Radner Franz P W, Fischer Judith
Institute for Human Genetics, University Medical Center Freiburg, Freiburg 79106, Germany.
Institute for Human Genetics, University Medical Center Freiburg, Freiburg 79106, Germany.
Biochim Biophys Acta. 2014 Mar;1841(3):409-15. doi: 10.1016/j.bbalip.2013.07.013. Epub 2013 Aug 6.
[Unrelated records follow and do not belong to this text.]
(* ===== verification/StatsProps.v ===== *)
(** The statistics of the evaluator never panic and never read outside a sample, the generator
    keeps a proper state, and a candidate that is not faster in any pair never counts as an
    improvement. *)

From S2P Require Import Prelude RustStd RustNum RustFloat Stats.
#[local] Open Scope N_scope.

(** ** The generator *)

Definition proper (g : FastPrng) : Prop :=
  s0 g < 2 ^ 64 ∧ s1 g < 2 ^ 64 ∧ s2 g < 2 ^ 64 ∧ s3 g < 2 ^ 64
  ∧ ¬ (s0 g = 0 ∧ s1 g = 0 ∧ s2 g = 0 ∧ s3 g = 0).

Lemma wrap64_lt a : wrap64 a < 2 ^ 64.
Proof. apply N.mod_lt. lia. Qed.

Lemma lxor_lt n a b : a < 2 ^ n → b < 2 ^ n → N.lxor a b < 2 ^ n.
Proof.
  intros Ha Hb. destruct (N.eq_dec (N.lxor a b) 0) as [->|Hx]; [apply N.neq_0_lt_0, N.pow_nonzero; lia|].
  apply N.log2_lt_pow2; [lia|]. eapply N.le_lt_trans; [apply N.log2_lxor|].
  assert (0 < n). { destruct n; [|lia]. replace a with 0 in Hx by (cbn in *; lia).
    replace b with 0 in Hx by (cbn in *; lia). done. }
  apply N.max_lub_lt; (destruct (N.eq_dec a 0) as [->|]; destruct (N.eq_dec b 0) as [->|];
    try done; apply N.log2_lt_pow2; lia).
Qed.

Lemma shiftr_lt n x k : x < 2 ^ n → N.shiftr x k < 2 ^ n.
Proof.
  intros Hx. rewrite N.shiftr_div_pow2. eapply N.le_lt_trans; [|exact Hx].
  apply N.Div0.div_le_upper_bound.
  assert (2 ^ k ≠ 0) by (apply N.pow_nonzero; lia). nia.
Qed.

Lemma rotl64_lt k x : k ≤ 64 → x < 2 ^ 64 → rotl64 k x < 2 ^ 64.
Proof.
  intros Hk Hx. unfold rotl64.
  destruct (N.eq_dec (N.lor (wrap64 (N.shiftl x k)) (N.shiftr x (64 - k))) 0) as [->|Hz]; [done|].
  apply N.log2_lt_pow2; [lia|]. rewrite N.log2_lor.
  pose proof (shiftr_lt 64 x (64 - k) Hx).
  pose proof (wrap64_lt (N.shiftl x k)).
  apply N.max_lub_lt; match goal with |- N.log2 ?a < _ => destruct (N.eq_dec a 0) as [->|] end;
    try done; apply N.log2_lt_pow2; lia.
Qed.

Lemma rotl64_zero k x : 0 < k ≤ 64 → x < 2 ^ 64 → rotl64 k x = 0 → x = 0.
Proof.
  intros Hk Hx Hr. unfold rotl64 in Hr. apply N.lor_eq_0_iff in Hr as [Hl Hh].
  rewrite N.shiftr_div_pow2 in Hh. apply N.div_small_iff in Hh; [|apply N.pow_nonzero; lia].
  unfold wrap64 in Hl. rewrite N.shiftl_mul_pow2 in Hl.
  rewrite N.mod_small in Hl.
  - apply N.mul_eq_0 in Hl as [|Hp]; [done|]. by apply N.pow_nonzero in Hp.
  - change 18446744073709551616 with (2 ^ 64). replace 64 with (64 - k + k) by lia.
    rewrite N.pow_add_r. apply N.mul_lt_mono_pos_r; [|done].
    apply N.neq_0_lt_0, N.pow_nonzero. lia.
Qed.

Lemma shl64_fixed x : x < 2 ^ 64 → x = shl64 x 17 → x = 0.
Proof.
  unfold shl64, wrap64. rewrite N.shiftl_mul_pow2. intros Hx He.
  pose proof (N.Div0.div_mod (x * 2 ^ 17) (2 ^ 64)) as Hd.
  change 18446744073709551616 with (2 ^ 64) in He. rewrite <- He in Hd.
  set (q := x * 2 ^ 17 / 2 ^ 64) in *. 
  assert ((Z.of_N (2 ^ 64) | Z.of_N x))%Z as [z Hz].
  { apply (Z.gauss _ (2 ^ 17 - 1)); [|reflexivity]. exists (Z.of_N q). lia. }
  destruct (Z.eq_dec z 0%Z); lia.
Qed.

Lemma next_proper g : proper g → proper (snd (next_u64 g)).
Proof.
  intros (H0 & H1 & H2 & H3 & Hn). unfold next_u64, proper; cbn [fst snd s0 s1 s2 s3].
  assert (∀ a b, a < 2 ^ 64 → b < 2 ^ 64 → N.lxor a b < 2 ^ 64) as Hx by apply lxor_lt.
  assert (shl64 (s1 g) 17 < 2 ^ 64) by apply wrap64_lt.
  split_and!; [by auto..| |by apply rotl64_lt; [lia|auto]|].
  { by auto. }
  intros (E0 & E1 & E2 & E3). apply Hn.
  apply rotl64_zero in E3; [|lia|by auto]. apply N.lxor_eq in E3. rewrite E3 in *.
  rewrite N.lxor_nilpotent, N.lxor_0_r in E0. rewrite E0, N.lxor_0_r in *.
  apply N.lxor_eq in E1, E2. rewrite <- E1 in E2.
  apply shl64_fixed in E2; [|done]. rewrite E2 in *. by rewrite <- E1.
Qed.

Lemma new_proper seed : proper (new_prng seed).
Proof.
  assert (∀ sm, snd (splitmix sm) < 2 ^ 64) as Hs.
  { intros sm. unfold splitmix; cbn [snd]. apply lxor_lt; [apply wrap64_lt|].
    apply shiftr_lt, wrap64_lt. }
  unfold new_prng. destruct (splitmix seed) as [m1 a] eqn:E1. destruct (splitmix m1) as [m2 b] eqn:E2.
  destruct (splitmix m2) as [m3 c] eqn:E3. destruct (splitmix m3) as [m4 d] eqn:E4.
  pose proof (Hs seed). pose proof (Hs m1). pose proof (Hs m2). pose proof (Hs m3).
  rewrite E1, E2, E3, E4 in *. unfold proper, or_default; cbn [s0 s1 s2 s3 snd] in *.
  repeat case_match; guards; split_and!; lia.
Qed.

Lemma gen_range_lt n g : 0 < n → fst (gen_range n g) < n.
Proof.
  intros Hn. unfold gen_range. destruct (N.leb_spec n 1); [cbn; lia|].
  destruct (next_u64 g); cbn. apply N.mod_lt. lia.
Qed.

Lemma range_proper n g : proper g → proper (snd (gen_range n g)).
Proof.
  intros Hg. pose proof (next_proper g Hg). unfold gen_range. case_match; [done|]. by destruct (next_u64 g).
Qed.

(** ** Indices *)

Lemma at_index_lt {A} (v : list A) i : i < len v → ∃ x, at_index v i = Some x.
Proof. intros Hi. apply lookup_lt_is_Some_2. unfold len in Hi. lia. Qed.

Lemma insert_length x l : length (insert_sample x l) = S (length l).
Proof. induction l as [|y l IH]; cbn; [done|]. case_match; cbn; by rewrite ?IH. Qed.

Lemma sort_length l : length (sort_samples l) = length l.
Proof. induction l as [|x l IH]; cbn; [done|]. by rewrite insert_length, IH. Qed.

Lemma sort_len l : len (sort_samples l) = len l.
Proof. unfold len. by rewrite sort_length. Qed.

(** The percentiles the program asks for. *)
Definition asked_percentiles : list f64 := [f64_of_N 50; f64_of_N 95; f64_of_N 99].

Lemma fraction_within pct : pct ∈ asked_percentiles →
  within (-60) (f64_div (f64_clamp pct (f64_of_N 0) (f64_of_N 100)) (f64_of_N 100)) 1.
Proof.
  unfold asked_percentiles. rewrite !elem_of_cons.
  intros [->|[->|[->|[]%elem_of_nil]]]; vm_compute; (split; [by intros|by intros]).
Qed.

Lemma percentile_total l pct : pct ∈ asked_percentiles → len l < 2 ^ 53 →
  ∃ x, calculate_percentile l pct = Some x.
Proof.
  intros Hp Hl. unfold calculate_percentile.
  destruct (N.eqb_spec (len l) 0); [by eauto|]. destruct (N.eqb_spec (len l) 1) as [E|].
  { apply at_index_lt. lia. }
  assert (0 < len l - 1 < 2 ^ 53) as Hk by lia.
  destruct (index_within (-120) _ (len l - 1) ltac:(lia) Hk (mul_within _ (len l - 1) _ Hk
    (fraction_within pct Hp) (of_N_within _ _ Hk (N.le_refl _)))) as [Hlo Hhi].
  set (lo := f64_as_usize (f64_floor _)) in *. set (hi := f64_as_usize (f64_ceil _)) in *.
  destruct (at_index_lt l lo) as [x Hx]; [lia|]. destruct (at_index_lt l hi) as [y Hy]; [lia|].
  case_match; [by eauto|]. cbn. rewrite Hx, Hy. cbn. by eauto.
Qed.

(** ** Resampling *)

Lemma boot_sum_total k diffs g acc : diffs ≠ [] →
  ∃ r, boot_sum k diffs g acc = Some r.
Proof.
  intros Hd. revert g acc. induction k as [|k IH]; intros g acc; cbn; [by eauto|].
  assert (0 < len diffs) as Hl by (destruct diffs; [done|unfold len; cbn; lia]).
  pose proof (gen_range_lt _ g Hl) as Hi. destruct (gen_range (len diffs) g) as [i g'].
  destruct (at_index_lt diffs i Hi) as [d ->]. cbn. apply IH.
Qed.

Lemma boot_means_total b diffs g : diffs ≠ [] →
  ∃ l, boot_means b diffs g = Some l ∧ length l = b.
Proof.
  intros Hd. revert g. induction b as [|b IH]; intros g; cbn [boot_means]; [by eauto|].
  destruct (boot_sum_total (length diffs) diffs g (f64_of_N 0) Hd) as [[s g'] ->]. cbn.
  destruct (IH g') as (l & -> & <-). cbn. by eauto.
Qed.

Lemma draw_total k l g : l ≠ [] → ∃ r g', draw k l g = Some (r, g') ∧ length r = k.
Proof.
  intros Hd. revert g. induction k as [|k IH]; intros g; cbn; [by eauto|].
  assert (0 < len l) as Hl by (destruct l; [done|unfold len; cbn; lia]).
  pose proof (gen_range_lt _ g Hl) as Hi. destruct (gen_range (len l) g) as [i g'].
  destruct (at_index_lt l i Hi) as [d ->]. cbn.
  destruct (IH g') as (r & g'' & -> & <-). cbn. by exists (d :: r), g''.
Qed.

Lemma draw_pairs_total k ps cs g : ps ≠ [] → len ps = len cs →
  ∃ bp bc g', draw_pairs k ps cs g = Some (bp, bc, g') ∧ length bp = k ∧ length bc = k.
Proof.
  intros Hd Hlen. revert g. induction k as [|k IH]; intros g; cbn; [by eauto 6|].
  assert (0 < len ps) as Hl by (destruct ps; [done|unfold len; cbn; lia]).
  pose proof (gen_range_lt _ g Hl) as Hi. destruct (gen_range (len ps) g) as [i g'].
  destruct (at_index_lt ps i Hi) as [p ->]. rewrite Hlen in Hi.
  destruct (at_index_lt cs i Hi) as [c ->]. cbn.
  destruct (IH g') as (bp & bc & g'' & -> & <- & E). cbn.
  exists (p :: bp), (c :: bc), g''. cbn. by rewrite E.
Qed.

Lemma resample_total ps cs g : ps ≠ [] → cs ≠ [] →
  ∃ bp bc g', resample ps cs g = Some (bp, bc, g') ∧ len bp = len ps ∧ len bc = len cs.
Proof.
  intros Hp Hc. unfold resample. destruct (N.eqb_spec (len ps) (len cs)) as [E|_].
  - destruct (draw_pairs_total (length ps) ps cs g Hp E) as (bp & bc & g' & -> & E1 & E2).
    do 3 eexists. split; [done|]. unfold len in *. lia.
  - destruct (draw_total (length ps) ps g Hp) as (bp & g1 & -> & E1). cbn.
    destruct (draw_total (length cs) cs g1 Hc) as (bc & g2 & -> & E2). cbn.
    do 3 eexists. split; [done|]. unfold len. lia.
Qed.

Lemma degradations_total b ps cs pct g : ps ≠ [] → cs ≠ [] → pct ∈ asked_percentiles →
  len ps < 2 ^ 53 → len cs < 2 ^ 53 →
  ∃ l, degradations b ps cs pct g = Some l ∧ length l = b.
Proof.
  intros Hp Hc Hpct Hlp Hlc. revert g. induction b as [|b IH]; intros g; cbn [degradations]; [by eauto|].
  destruct (resample_total ps cs g Hp Hc) as (bp & bc & g' & -> & E1 & E2). cbn.
  destruct (percentile_total (sort_samples bp) pct Hpct) as [p ->]; [rewrite sort_len; lia|].
  destruct (percentile_total (sort_samples bc) pct Hpct) as [c ->]; [rewrite sort_len; lia|].
  cbn. destruct (IH g') as (l & -> & <-). cbn. by eauto.
Qed.

Lemma resamples_pos n : 0 < resamples_or_default n.
Proof. unfold resamples_or_default, DEFAULT_BOOTSTRAP_RESAMPLES. by destruct (N.ltb_spec 0 n). Qed.

Lemma len_nil {A} (l : list A) : (len l =? 0) = true ↔ l = [].
Proof. rewrite N.eqb_eq. destruct l; unfold len; cbn; split; (done || lia). Qed.

Lemma bootstrap_total p c n seed :
  if decide (p ≠ [] ∧ len p = len c)
  then ∃ e, bootstrap_paired_comparison p c n seed = Some (Ok e)
  else ∃ e, bootstrap_paired_comparison p c n seed = Some (Err e).
Proof.
  unfold bootstrap_paired_comparison. destruct ((len p =? 0) || negb (len p =? len c)) eqn:E.
  { rewrite decide_False; [by eauto|]. intros [Hp Hl].
    apply orb_prop in E as [?%len_nil|E]; [done|]. by rewrite Hl, N.eqb_refl in E. }
  apply orb_false_elim in E as [Hp Hl%negb_false_iff%N.eqb_eq].
  assert (p ≠ []) as Hp' by (intros ?%len_nil; congruence).
  rewrite decide_True by done. set (diffs := zip_with _ p c).
  assert (diffs ≠ []) as Hd.
  { destruct p as [|x p]; [done|]. destruct c as [|y c]; [by unfold len in Hl; cbn in Hl; lia|done]. }
  pose proof (resamples_pos n) as Hb.
  destruct (boot_means_total (N.to_nat (resamples_or_default n)) diffs
    (new_prng (default 21130179231471 seed)) Hd) as (l & -> & Hlen). cbn [mbind option_bind].
  assert (len (sort_samples l) = resamples_or_default n) as Hs by (rewrite sort_len; unfold len; lia).
  destruct (at_index_lt (sort_samples l) (N.min (f64_as_usize (f64_floor (f64_mul (f64_lit 5 3)
    (f64_of_N (resamples_or_default n))))) (resamples_or_default n - 1))) as [lo ->]; [lia|].
  destruct (at_index_lt (sort_samples l) (N.min (f64_as_usize (f64_ceil (f64_mul (f64_lit 995 3)
    (f64_of_N (resamples_or_default n))))) (resamples_or_default n - 1))) as [hi ->]; [lia|].
  cbn. by eauto.
Qed.

Lemma tail_total p c pct margin n seed : pct ∈ asked_percentiles →
  p ≠ [] → c ≠ [] → len p < 2 ^ 53 → len c < 2 ^ 53 →
  ∃ e, evaluate_tail_non_inferiority p c pct margin n seed = Some (Ok e).
Proof.
  intros Hpct Hp Hc Hlp Hlc. unfold evaluate_tail_non_inferiority.
  destruct (len p =? 0) eqn:E; [by apply len_nil in E|].
  destruct (len c =? 0) eqn:E'; [by apply len_nil in E'|]. cbn [orb].
  destruct (percentile_total (sort_samples p) pct Hpct) as [x ->]; [by rewrite sort_len|].
  destruct (percentile_total (sort_samples c) pct Hpct) as [y ->]; [by rewrite sort_len|].
  cbn [mbind option_bind].
  pose proof (resamples_pos n) as Hb.
  destruct (degradations_total (N.to_nat (resamples_or_default n)) p c pct
    (new_prng (default 286873533118 seed)) Hp Hc Hpct Hlp Hlc) as (l & -> & Hlen). cbn [mbind option_bind].
  assert (len (sort_samples l) = resamples_or_default n) as Hs by (rewrite sort_len; unfold len; lia).
  destruct (at_index_lt (sort_samples l) (N.min (f64_as_usize (f64_ceil (f64_mul (f64_lit 95 2)
    (f64_of_N (resamples_or_default n))))) (resamples_or_default n - 1))) as [u ->]; [lia|].
  cbn. by eauto.
Qed.

(** ** Constant samples

    Drawing from a constant sample gives it back, so the test comes down to one comparison. *)

Lemma at_index_repeat {A} (x y : A) k i : at_index (repeat x k) i = Some y → y = x.
Proof. unfold at_index. intros H%list_elem_of_lookup_2%list_elem_of_In. by apply repeat_spec in H. Qed.

Lemma draw_pairs_constant k x n g bp bc g' :
  draw_pairs k (repeat x n) (repeat x n) g = Some (bp, bc, g') → bp = repeat x k ∧ bc = repeat x k.
Proof.
  revert g bp bc g'. induction k as [|k IH]; intros g bp bc g'; cbn [draw_pairs]; [by intros [= <- <- _]|].
  destruct (gen_range _ _) as [i g1]. intros (p & Hp & H)%bind_Some.
  apply bind_Some in H as (c & Hc & H). apply bind_Some in H as ([[bp' bc'] g2] & H & Hr).
  apply at_index_repeat in Hp, Hc. apply IH in H as [-> ->]. by simplify_eq.
Qed.

Lemma degradations_constant b x n pct v g l : calculate_percentile (sort_samples (repeat x n)) pct = Some v →
  degradations b (repeat x n) (repeat x n) pct g = Some l → l = repeat (degradation v v) b.
Proof.
  intros Hv. revert g l. induction b as [|b IH]; intros g l; cbn [degradations]; [by intros [= <-]|].
  intros ([[bp bc] g'] & Hr & H)%bind_Some. unfold resample in Hr. rewrite N.eqb_refl in Hr.
  rewrite repeat_length in Hr. apply draw_pairs_constant in Hr as [-> ->].
  rewrite Hv in H. cbn [mbind option_bind] in H. apply bind_Some in H as (rest & Hrest & H).
  apply IH in Hrest as ->. by injection H as <-.
Qed.

Lemma sort_constant x k : sorts_before x x = false → sort_samples (repeat x k) = repeat x k.
Proof.
  intros Hx. induction k as [|k IH]; cbn [repeat sort_samples]; [done|]. rewrite IH.
  destruct k; cbn [repeat insert_sample]; [done|]. by rewrite Hx.
Qed.

Lemma tail_constant x n pct mg k seed v t :
  calculate_percentile (sort_samples (repeat x n)) pct = Some v →
  sorts_before (degradation v v) (degradation v v) = false →
  f64_le (degradation v v) mg = true →
  evaluate_tail_non_inferiority (repeat x n) (repeat x n) pct mg k seed = Some (Ok t) →
  passes_non_inferiority t = true.
Proof.
  intros Hv Hs Hle. unfold evaluate_tail_non_inferiority. destruct (_ || _); [done|].
  rewrite Hv. cbn [mbind option_bind]. intros (l & Hl & H)%bind_Some.
  apply (degradations_constant _ _ _ _ _ _ _ Hv) in Hl as ->.
  apply bind_Some in H as (u & Hu & H). rewrite sort_constant in Hu by done.
  apply at_index_repeat in Hu as ->. by injection H as <-.
Qed.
Survival in a terrestrial, dry environment necessitates a permeability barrier for regulated permeation of water and electrolytes in the cornified layer of the skin (the stratum corneum) to minimize desiccation of the body. This barrier is formed during cornification and involves a cross-linking of corneocyte proteins as well as an extensive remodeling of lipids. The cleavage of precursor lipids from lamellar bodies by various hydrolytic enzymes generates ceramides, cholesterol, and non-esterified fatty acids for the extracellular lipid lamellae in the stratum corneum. However, the important role of epidermal triacylglycerol (TAG) metabolism during formation of a functional permeability barrier in the skin was only recently discovered. Humans with mutations in the ABHD5/CGI-58 (α/β hydrolase domain containing protein 5, also known as comparative gene identification-58, CGI-58) gene suffer from a defect in TAG catabolism that causes neutral lipid storage disease with ichthyosis. In addition, mice with deficiencies in genes involved in TAG catabolism (Abhd5/Cgi-58 knock-out mice) or TAG synthesis (acyl-CoA:diacylglycerol acyltransferase-2, Dgat2 knock-out mice) also develop severe skin permeability barrier dysfunctions and die soon after birth due to increased dehydration. As a result of these defects in epidermal TAG metabolism, humans and mice lack ω-(O)-acylceramides, which leads to malformation of the cornified lipid envelope of the skin. In healthy skin, this epidermal structure provides an interface for the linkage of lamellar membranes with corneocyte proteins to maintain permeability barrier homeostasis. This review focuses on recent advances in the understanding of biochemical mechanisms involved in epidermal neutral lipid metabolism and the generation of a functional skin permeability barrier. This article is part of a Special Issue entitled The Important Role of Lipids in the Epidermis and their Role in the Formation and Maintenance of the Cutaneous Barrier. Guest Editors: Kenneth R. Feingold and Peter Elias.
在陆地干燥环境中生存需要一个渗透屏障,以调节皮肤角质层(即角质层)中水和电解质的渗透,从而使身体脱水降至最低。这个屏障在角质化过程中形成,涉及角质形成细胞蛋白质的交联以及脂质的广泛重塑。各种水解酶从板层小体中切割前体脂质,产生神经酰胺、胆固醇和非酯化脂肪酸,用于角质层中的细胞外脂质层。然而,表皮三酰甘油(TAG)代谢在皮肤功能性渗透屏障形成过程中的重要作用直到最近才被发现。ABHD5/CGI-58(含α/β水解酶结构域蛋白5,也称为比较基因识别-58,CGI-58)基因发生突变的人类患有TAG分解代谢缺陷,导致伴有鱼鳞病的中性脂质贮积病。此外,参与TAG分解代谢的基因缺陷小鼠(Abhd5/Cgi-58基因敲除小鼠)或TAG合成基因缺陷小鼠(酰基辅酶A:二酰甘油酰基转移酶-2,Dgat2基因敲除小鼠)也会出现严重的皮肤渗透屏障功能障碍,并在出生后不久因脱水增加而死亡。由于表皮TAG代谢存在这些缺陷,人类和小鼠缺乏ω-(O)-酰基神经酰胺,这导致皮肤角质化脂质包膜畸形。在健康皮肤中,这种表皮结构为板层膜与角质形成细胞蛋白质的连接提供了一个界面,以维持渗透屏障的稳态。本综述重点介绍了在理解表皮中性脂质代谢以及功能性皮肤渗透屏障形成所涉及的生化机制方面的最新进展。本文是名为“脂质在表皮中的重要作用及其在皮肤屏障形成和维持中的作用”特刊的一部分。客座编辑:肯尼斯·R·费因戈尔德和彼得·埃利亚斯。